公募増資のような未公開の重要情報(インサイダー情報)が伝達されれば、その情報を受領した第一次情報受領者によるインサイダー取引が誘発されることになります。
一方、重要事実の伝達そのものはインサイダー取引規制の対象となりません(教唆やほう助となる場合は別です)ので、インサイダー情報を知っている者が第一次情報受領者の歓心をかいたい場合には安易に情報を漏らす可能性があります。
公募増資の上記事例では、証券会社の営業担当者としては信託銀行などの運用会社や機関投資家のファンドマネージャーに対して未公開の重要情報を伝えてでも、発行予定株数を上回るような公募増資の応募を獲得したいとの動機があったことが、信託銀行、証券会社における調査委員会の報告書で指摘されています。
ただ、証券会社などのように他社のインサイダー情報が多く集まる会社だけでなく、一般の会社の役職員もこのようないわば「誘発型」インサイダー取引を起こさせる可能性はあります。

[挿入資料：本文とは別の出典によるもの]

Lemma lookup_unremovable_Update u known timestamp name :
  ttls (unremovable_Update u known timestamp) !! name =
  match ttls u !! name with
  | Some t => if known name && (timestamp <? t) then Some t else None
  | None => None
  end.
Proof.
  unfold unremovable_Update. case_bool_decide as Hsize; simpl.
  { assert (ttls u = ∅) as -> by (apply map_size_empty_iff; lia). by rewrite lookup_empty. }
  pose proof (lookup_range_partial_alter (λ k t (o : option Z),
    if known k && (timestamp <? t) then Some t else o) (ttls u) ∅ name) as H.
  etransitivity; [|etransitivity; [exact H|]].
  - f_equal. apply foldl_ext'; [|done]. intros m [k t]. simpl.
    apply map_eq. intros j. rewrite lookup_partial_alter.
    destruct (known k); simpl; [destruct (timestamp <? t)|]; rewrite ?lookup_insert;
      case_decide; by subst.
  - destruct (ttls u !! name) as [t|]; rewrite ?lookup_empty; done.
Qed.

(** After any history a node counts as recently unremovable exactly while the
    timeout of its last report lies in the future of every update since, and
    the snapshot of every such update has the node; a reason is known exactly
    for the nodes reported since the last update. *)
Theorem unremovable_verdicts_exact evs name :
  let u := foldl unremovable_step unremovable_NewNodes evs in
  (ttls u !! name, reasons u !! name) = foldl (verdict_step name) (None, None) evs.
Proof.
  cbv zeta. induction evs as [|ev evs IH] using rev_ind; [done|].
  rewrite !foldl_app. simpl. rewrite <- IH. set (u := foldl unremovable_step _ evs).
  destruct ev as [x|x t|x r|known ts']; simpl.
  - f_equal. rewrite lookup_insert. by case_decide.
  - rewrite !lookup_insert. by case_decide.
  - f_equal. rewrite lookup_insert. by case_decide.
  - f_equal; [apply lookup_unremovable_Update|]. unfold unremovable_Update. by case_bool_decide.
Qed.
End unneeded.

(** Three unneeded nodes of a group of five with a minimum of three, one
    deletion in progress: one node may go. *)
Module UnneededExample.
Definition pool : NodeGroup := mkNodeGroup "pool" 3 10 (Ok 5) (Ok []) (λ _, (None, None)).
Definition env : UnneededEnv :=
  mkUnneededEnv [pool] (λ _, Ok (Some pool)) (λ _, Ok 600) (λ _, Ok 1200).
Definition candidate (name : string) (pods : list nat) : NodeToBeRemoved (Pod := nat) :=
  mkNtbr (mkNode name name ∅ ∅ [] false 0 [mkCondition "Ready" ConditionTrue "" 0]) false pods [] [].
Definition nodes : Nodes (Pod := nat) :=
  Update env NewNodes [candidate "a" []; candidate "b" []; candidate "c" [7%nat]] 0.
Definition removed : list string :=
  let '(empty, drain, _, _) :=
    RemovableAt (BlockingPod := nat) QuotaExample.capacity QuotaExample.targets env nodes (λ _, 1)
      (mkTracker [] ∅) 1000 in
  (λ x, Name (NtbrNode x)) <$> (empty ++ drain).
End UnneededExample.

Lemma removable_keeps_min_size_witness :
  length UnneededExample.removed = 1%nat ∧
  let '(empty, drain, _, _) :=
    RemovableAt (BlockingPod := nat) QuotaExample.capacity QuotaExample.targets UnneededExample.env
      UnneededExample.nodes (λ _, 1) (mkTracker [] ∅) 1000 in
  ∀ x, x ∈ empty ++ drain → ∃ g size, Id g = "pool" ∧ size = 5 ∧ MinSize g ≤ size - 1 - 1.
Proof.
  split; [vm_compute; reflexivity|].
  pose proof (removable_keeps_min_size (BlockingPod := nat) QuotaExample.capacity QuotaExample.targets
    UnneededExample.env (λ _, 1) 1000 UnneededExample.nodes (mkTracker [] ∅)) as H.
  assert (same_minimum UnneededExample.env) as Hmin
    by (intros x y g h Hg Hh _; injection Hg as <-; injection Hh as <-; reflexivity).
  specialize (H Hmin).
  destruct (RemovableAt _ _ _ _ _ _) as [[[empty drain] unr] tr].
  intros x Hx. destruct (H x Hx) as (g & size & Hg & Hs & _). injection Hg as <-.
  injection Hs as <-. exists UnneededExample.pool, 5. simpl. split_and!; [done|done|lia].
Defined.
(** A pod that matches no listed group starts one, listed while there is room. *)
Lemma inv_new done groups byc next h h' pod uid :
  pod ∈ pods → controller pod = Some uid → agrees h' →
  Forall (λ g, same pod (representant g) = false) (default [] (byc !! uid)) →
  grouping_inv done (mkGrouping groups byc next h) →
  grouping_inv (done ++ [pod]) (mkGrouping (<[next := [pod]]> groups)
    (if bool_decide (length (default [] (byc !! uid)) < maxEquivalenceGroupsByController)
     then <[uid := default [] (byc !! uid) ++ [mkGroup next pod]]> byc else byc) (S next) h').
Proof.
  intros Hpod Hc Hag Hno Hinv. pose proof (inv_fresh _ _ Hinv) as Hfresh. simpl in Hfresh.
  destruct Hinv as [_ Hnext Hpods Hgroups Hentries Hshared Hlisted]. simpl in *.
  set (egs := default [] (byc !! uid)) in *.
  set (byc' := if bool_decide _ then _ else byc).
  assert (∀ u, eg_id <$> default [] (byc !! u) ⊆ eg_id <$> default [] (byc' !! u)) as Hsub.
  { intros u. unfold byc'. case_bool_decide; [|done].
    destruct (decide (u = uid)) as [->|Hne]; [rewrite lookup_insert_eq|by rewrite lookup_insert_ne].
    simpl. fold egs. rewrite fmap_app. set_solver. }
  split; simpl.
  - done.
  - intros i ps [[<- _]|[_ Hi]]%lookup_insert_Some; [lia|]. apply Hnext in Hi. lia.
  - by rewrite entries_insert_fresh, Hpods.
  - apply map_Forall_insert_2; [by exists pod, []|done].
  - pose proof (entries_ok_insert groups byc next [pod] ltac:(by rewrite Hfresh) Hentries) as Hent.
    unfold byc'. case_bool_decide as Hlen; [|done]. apply map_Forall_insert_2; [|done].
    assert (length egs ≤ maxEquivalenceGroupsByController ∧
      Forall (entry_ok (<[next:=[pod]]> groups) uid) egs ∧
      (∀ i j g g', i < j → egs !! i = Some g → egs !! j = Some g' →
         same (representant g') (representant g) = false)) as (_ & Hok & Hne).
    { unfold egs. destruct (byc !! uid) as [l|] eqn:Hl; [exact (Hent _ _ Hl)|].
      simpl. split_and!; [lia|done|]. intros i j g g' _ Hi. by rewrite lookup_nil in Hi. }
    split_and!.
    + rewrite length_app. simpl. lia.
    + apply Forall_app. split; [done|]. apply Forall_singleton. split_and!; [done|done|].
      exists []. by rewrite lookup_insert_eq.
    + intros i j g g' Hij Hi Hj.
      apply lookup_app_Some in Hj as [Hj|[Hjl Hj]].
      * apply lookup_lt_Some in Hj as Hjl. rewrite lookup_app_l in Hi by lia. by apply (Hne i j).
      * apply list_lookup_singleton_Some in Hj as [Hz <-]. rewrite lookup_app_l in Hi by lia. simpl.
        apply (Forall_elem Hno g). by eapply list_elem_of_lookup_2.
  - intros i rep q rest u [[_ [=]]|[_ Hi]]%lookup_insert_Some Hu. apply Hsub. by eapply Hshared.
  - intros i rep rest u [[<- [= <- _]]|[_ Hi]]%lookup_insert_Some Hu Hlt.
    + rewrite Hc in Hu. injection Hu as <-. unfold byc' in *. case_bool_decide as Hlen; [|done].
      rewrite lookup_insert_eq. simpl. rewrite fmap_app. set_solver.
    + apply Hsub. eapply Hlisted; [done|done|]. eapply Nat.le_lt_trans; [|exact Hlt].
      unfold byc'. case_bool_decide; [|done].
      destruct (decide (u = uid)) as [->|Hne]; [rewrite lookup_insert_eq|by rewrite lookup_insert_ne].
      simpl. fold egs. rewrite length_app. lia.
Qed.
Lemma ghost_apart t n ts :
  snap_ok t → let '(t', e) := replaceWithTaintedGhostNode t n ts in
  apart n t t' ∧ (e = None → is_Some (snap_nodes t' !! n)).
Proof.
  intros Ht. unfold replaceWithTaintedGhostNode.
  pose proof (snap_get t n Ht) as Hg. destruct (GetNodeInfo t n) as [t1 r1].
  destruct Hg as (Ho1 & Hs1 & Hn1 & ->).
  assert (apart n t t1) as Ha1 by (split; [done..|]; by rewrite Hn1).
  destruct (snap_nodes t !! n) as [ni|] eqn:Hni; [|by split].
  pose proof (snap_remove t1 n Ho1) as Hr. destruct (RemoveNodeInfo t1 n) as [t2 e2].
  destruct Hr as (Ho2 & Hs2 & Hr2). rewrite Hn1 in Hr2.
  destruct e2 as [e|]; [destruct Hr2; congruence|]. destruct Hr2 as [_ Hn2].
  set (tainted := mkNode _ _ _ _ _ _ _ _). set (ghost := match CSINode ni with Some _ => _ | None => _ end).
  assert (NodeName ghost = n) as Hname.
  { assert (NodeName ghost = Name tainted) as ->.
    { unfold ghost, NewNodeInfo, NodeName, ni_Node. destruct (CSINode ni); simpl; by rewrite sched_node_new. }
    pose proof (snap_named t Ht n ni Hni) as Hnm. simpl in Hnm. exact Hnm. }
  pose proof (snap_add t2 ghost Ho2) as Ha. destruct (AddNodeInfo t2 ghost) as [t3 e3].
  destruct Ha as (Ho3 & Hs3 & Hr3). rewrite Hname in Hr3.
  assert (∀ k, k ≠ n → snap_nodes t2 !! k = snap_nodes t !! k) as Hk2
    by (intros k Hk; by rewrite Hn2, lookup_delete_ne).
  destruct e3 as [e|].
  - split; [|done]. split; [done|congruence|]. rewrite Hr3. done.
  - destruct Hr3 as [_ Hn3]. split.
    + split; [done|congruence|]. intros k Hk. rewrite Hn3, lookup_insert_ne by done. by apply Hk2.
    + intros _. rewrite Hn3, lookup_insert_eq. by eexists.
Qed.

Lemma places_named opts (m m' : gmap string NI) sts :
  places opts m sts m' → map_Forall (λ n ni, NodeName ni = n) m →
  map_Forall (λ n ni, NodeName ni = n) m'.
Proof.
  induction 1 as [|sts m1 m2 pod n ni _ IH Hni Hacc (ni' & pi & Hni' & _ & ->)]; [done|].
  intros Hm. specialize (IH Hm). apply map_Forall_insert_2; [|done].
  rewrite NodeName_AddPodInfo. by apply (IH n).
Qed.

(** Pods are only ever placed on candidate nodes. *)
Lemma places_candidates removed dest (m m' : gmap string NI) sts :
  places (mkSchedulingOptions None (Some (isCandidateNode removed dest))) m sts m' →
  map_Forall (λ n ni, NodeName ni = n) m →
  Forall (λ st, StatusNodeName st ≠ removed ∧ dest !! StatusNodeName st = Some true ∧
                is_Some (m !! StatusNodeName st)) sts.
Proof.
  intros Hp Hm. revert m' Hp. induction sts as [|st sts IH] using rev_ind; [constructor|].
  intros m' Hp. inversion Hp as [Heq|sts' m1 m2 pod n ni Hp1 Hni Hacc Hpl Heq]; subst.
  { by destruct sts. }
  match goal with E : _ ++ [_] = _ ++ [_] |- _ => apply app_inj_tail in E as [-> <-] end.
  apply Forall_app. split; [by apply (IH m1)|]. constructor; [|constructor]. simpl.
  pose proof (places_named _ _ _ _ Hp1 Hm n ni Hni) as Hname. simpl in Hname.
  unfold acceptable, isCandidateNode in Hacc. simpl in Hacc. rewrite Hname in Hacc.
  apply andb_true_iff in Hacc as [Hne Hd]. apply negb_true_iff, bool_decide_eq_false in Hne.
  split_and!; [done|by destruct (dest !! n) as [[]|]|].
  destruct (m !! n) eqn:Hmn; [done|]. exfalso. clear -Hp1 Hmn Hni.
  assert (m1 !! n = None) as Hx; [|congruence]. clear Hni ni.
  induction Hp1 as [|? ? ? ? ? ? _ IH' _ _ Hpl]; [done|]. by apply (placed_named _ _ _ _ n Hpl), IH'.
Qed.
(* ===== verification/NodeProcessors.v ===== *)
(** The node processors of scale-down (src/pkg/processors/nodes): which nodes
    are candidates at all, and which of the nodes that could be removed are
    removed now, so that groups scaled as one unit are never removed in part;
    and the time nodes are left unprocessed
    (src/pkg/core/scaledown/nodeevaltracker). *)
From stdpp Require Import prelude gmap strings list numbers fin_maps fin_sets.
From S2P Require Import Prelude Float64 Api Budgets Unneeded.
Local Open Scope Z_scope.
Local Open Scope ca_scope.

(** ** The candidates *)

Definition GetPodDestinationCandidates (nodes : list Node) : list Node := nodes.

Definition GetScaleDownCandidates (groups : list NodeGroup)
    (NodeGroupForNode : Node → result cp_error (option NodeGroup)) (nodes : list Node) : list Node :=
  let nodeGroupSize := GetNodeGroupSizeMap groups in
  foldl (λ result node,
    match NodeGroupForNode node with
    | Err _ | Ok None => result
    | Ok (Some nodeGroup) =>
        match nodeGroupSize !! Id nodeGroup with
        | None => result
        | Some size => if size <=? MinSize nodeGroup then result else result ++ [node]
        end
    end) [] nodes.

(** Exactly the nodes of the groups above their minimal size, in order. *)
Definition above_min (groups : list NodeGroup) (group_for : Node → result cp_error (option NodeGroup))
    (n : Node) : Prop :=
  match group_for n with
  | Ok (Some g) => match GetNodeGroupSizeMap groups !! Id g with Some size => MinSize g < size | None => False end
  | _ => False
  end.
#[export] Instance above_min_dec groups group_for n : Decision (above_min groups group_for n).
Proof.
  unfold above_min. destruct (group_for n) as [[g|]|]; [|apply _..].
  destruct (GetNodeGroupSizeMap groups !! Id g); apply _.
Defined.

Lemma GetScaleDownCandidates_spec groups group_for nodes :
  GetScaleDownCandidates groups group_for nodes = filter (above_min groups group_for) nodes.
Proof.
  unfold GetScaleDownCandidates. rewrite <- (app_nil_l (filter _ nodes)).
  match goal with |- foldl ?f _ _ = _ => set (F := f) end. generalize ([] : list Node) as acc. subst F.
  induction nodes as [|n nodes IH]; intros acc; [by rewrite app_nil_r|]. cbn [foldl]. rewrite filter_cons.
  case_decide as Hn; unfold above_min in Hn; destruct (group_for n) as [[g|]|e]; try done;
    destruct (GetNodeGroupSizeMap groups !! Id g) as [size|]; try done;
    destruct (Z.leb_spec size (MinSize g)); try lia; rewrite IH; by rewrite <- ?app_assoc.
Qed.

自社または他社の重要事実が漏えいされてインサイダー取引を誘発したとなると会社の情報管理が問われ、信用問題に発展することになります。
また、金融審議会「インサイダー取引規制に関するワーキング・グループ」では、重要事実の伝達そのものをインサイダー取引規制の対象とすることについて議論を開始しており、近い将来に実現するかもしれません。
自社の社員に対し自社株についてインサイダー取引をさせないよう社内規制や社員教育に熱心に取り組んでいても、自社及び他社のインサイダー情報の漏えいに対しては後手に回っていないか再度チェックする必要があります。
自社のインサイダー情報及び会社にもたらされた他社のインサイダー情報については、知る必要のある人にのみ情報が共有されるようにしなければなりません。
さらに、自社及び他社のインサイダー情報とは何か、情報管理がいかに重要かに関する実効性のある社員教育が必要です。